Start of Block

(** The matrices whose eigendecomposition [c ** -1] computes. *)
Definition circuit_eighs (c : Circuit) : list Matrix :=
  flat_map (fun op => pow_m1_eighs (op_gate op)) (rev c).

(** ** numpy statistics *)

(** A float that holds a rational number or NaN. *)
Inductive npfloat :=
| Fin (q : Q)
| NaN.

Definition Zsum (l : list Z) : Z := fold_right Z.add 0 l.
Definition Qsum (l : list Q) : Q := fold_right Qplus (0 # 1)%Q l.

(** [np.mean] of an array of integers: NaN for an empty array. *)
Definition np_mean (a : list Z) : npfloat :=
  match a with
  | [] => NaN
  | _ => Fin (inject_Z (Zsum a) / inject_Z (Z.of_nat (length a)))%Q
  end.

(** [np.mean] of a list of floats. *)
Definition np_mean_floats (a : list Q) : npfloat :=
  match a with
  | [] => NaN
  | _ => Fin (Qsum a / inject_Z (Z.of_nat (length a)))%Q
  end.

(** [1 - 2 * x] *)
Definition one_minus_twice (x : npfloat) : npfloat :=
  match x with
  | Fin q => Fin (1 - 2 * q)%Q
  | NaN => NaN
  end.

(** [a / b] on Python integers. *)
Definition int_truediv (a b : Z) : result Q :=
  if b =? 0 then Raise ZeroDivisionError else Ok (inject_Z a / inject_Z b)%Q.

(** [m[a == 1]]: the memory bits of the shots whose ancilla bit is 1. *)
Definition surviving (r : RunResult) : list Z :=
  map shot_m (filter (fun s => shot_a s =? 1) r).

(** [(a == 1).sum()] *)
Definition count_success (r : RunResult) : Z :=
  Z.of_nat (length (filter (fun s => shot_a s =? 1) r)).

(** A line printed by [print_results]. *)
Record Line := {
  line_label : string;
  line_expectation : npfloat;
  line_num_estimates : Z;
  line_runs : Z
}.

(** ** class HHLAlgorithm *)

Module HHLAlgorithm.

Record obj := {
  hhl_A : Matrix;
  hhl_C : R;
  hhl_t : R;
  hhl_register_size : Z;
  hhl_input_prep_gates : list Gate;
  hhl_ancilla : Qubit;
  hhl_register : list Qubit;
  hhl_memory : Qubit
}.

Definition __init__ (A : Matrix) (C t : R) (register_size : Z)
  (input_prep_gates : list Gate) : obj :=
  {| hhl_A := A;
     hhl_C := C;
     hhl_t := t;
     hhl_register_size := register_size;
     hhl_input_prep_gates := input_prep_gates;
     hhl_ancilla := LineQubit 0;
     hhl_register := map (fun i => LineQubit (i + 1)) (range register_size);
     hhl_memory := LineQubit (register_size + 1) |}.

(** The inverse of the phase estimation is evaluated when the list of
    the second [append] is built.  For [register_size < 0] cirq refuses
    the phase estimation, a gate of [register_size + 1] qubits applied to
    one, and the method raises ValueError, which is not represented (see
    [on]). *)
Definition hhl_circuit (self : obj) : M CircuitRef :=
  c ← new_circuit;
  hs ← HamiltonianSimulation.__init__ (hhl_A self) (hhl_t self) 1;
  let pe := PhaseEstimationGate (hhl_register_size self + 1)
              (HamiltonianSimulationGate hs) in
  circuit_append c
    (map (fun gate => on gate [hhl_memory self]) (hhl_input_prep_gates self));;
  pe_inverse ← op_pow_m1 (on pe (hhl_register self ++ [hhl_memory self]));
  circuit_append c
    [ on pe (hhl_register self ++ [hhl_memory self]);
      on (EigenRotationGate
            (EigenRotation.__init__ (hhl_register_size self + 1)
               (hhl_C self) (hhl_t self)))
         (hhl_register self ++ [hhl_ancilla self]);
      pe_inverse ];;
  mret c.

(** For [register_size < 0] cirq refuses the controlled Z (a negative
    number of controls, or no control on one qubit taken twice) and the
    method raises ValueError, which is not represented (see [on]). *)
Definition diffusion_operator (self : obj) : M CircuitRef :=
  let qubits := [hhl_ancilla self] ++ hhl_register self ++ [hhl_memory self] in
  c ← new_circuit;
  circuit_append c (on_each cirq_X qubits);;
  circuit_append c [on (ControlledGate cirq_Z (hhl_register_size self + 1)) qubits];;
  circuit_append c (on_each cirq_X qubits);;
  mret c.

End of Block
Start of Block

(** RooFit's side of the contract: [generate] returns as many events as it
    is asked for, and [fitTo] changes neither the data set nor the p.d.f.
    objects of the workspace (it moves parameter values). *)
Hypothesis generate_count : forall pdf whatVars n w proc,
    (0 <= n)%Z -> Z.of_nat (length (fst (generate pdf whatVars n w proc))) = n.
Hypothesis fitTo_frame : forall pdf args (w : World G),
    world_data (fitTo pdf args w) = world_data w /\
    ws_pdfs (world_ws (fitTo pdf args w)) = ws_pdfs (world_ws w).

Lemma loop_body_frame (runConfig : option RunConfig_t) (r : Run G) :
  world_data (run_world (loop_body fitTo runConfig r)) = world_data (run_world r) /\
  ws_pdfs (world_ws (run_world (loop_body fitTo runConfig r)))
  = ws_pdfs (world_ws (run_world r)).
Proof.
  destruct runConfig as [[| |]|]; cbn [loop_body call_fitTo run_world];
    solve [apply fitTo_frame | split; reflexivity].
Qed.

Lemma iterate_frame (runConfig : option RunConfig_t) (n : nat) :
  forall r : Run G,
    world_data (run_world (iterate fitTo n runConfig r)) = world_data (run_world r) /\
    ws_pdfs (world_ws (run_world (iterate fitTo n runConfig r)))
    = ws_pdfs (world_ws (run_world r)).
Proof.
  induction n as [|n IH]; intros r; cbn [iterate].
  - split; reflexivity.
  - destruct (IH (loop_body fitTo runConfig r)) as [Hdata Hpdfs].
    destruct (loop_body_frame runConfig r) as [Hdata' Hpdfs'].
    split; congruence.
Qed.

End of Block

> [YOUR ASSIGNMENT]: Go line by line through the material above and return each one that includes "Lemma".

> [ANSWER]:
Lemma loop_body_frame (runConfig : option RunConfig_t) (r : Run G) :
Lemma iterate_frame (runConfig : option RunConfig_t) (n : nat) :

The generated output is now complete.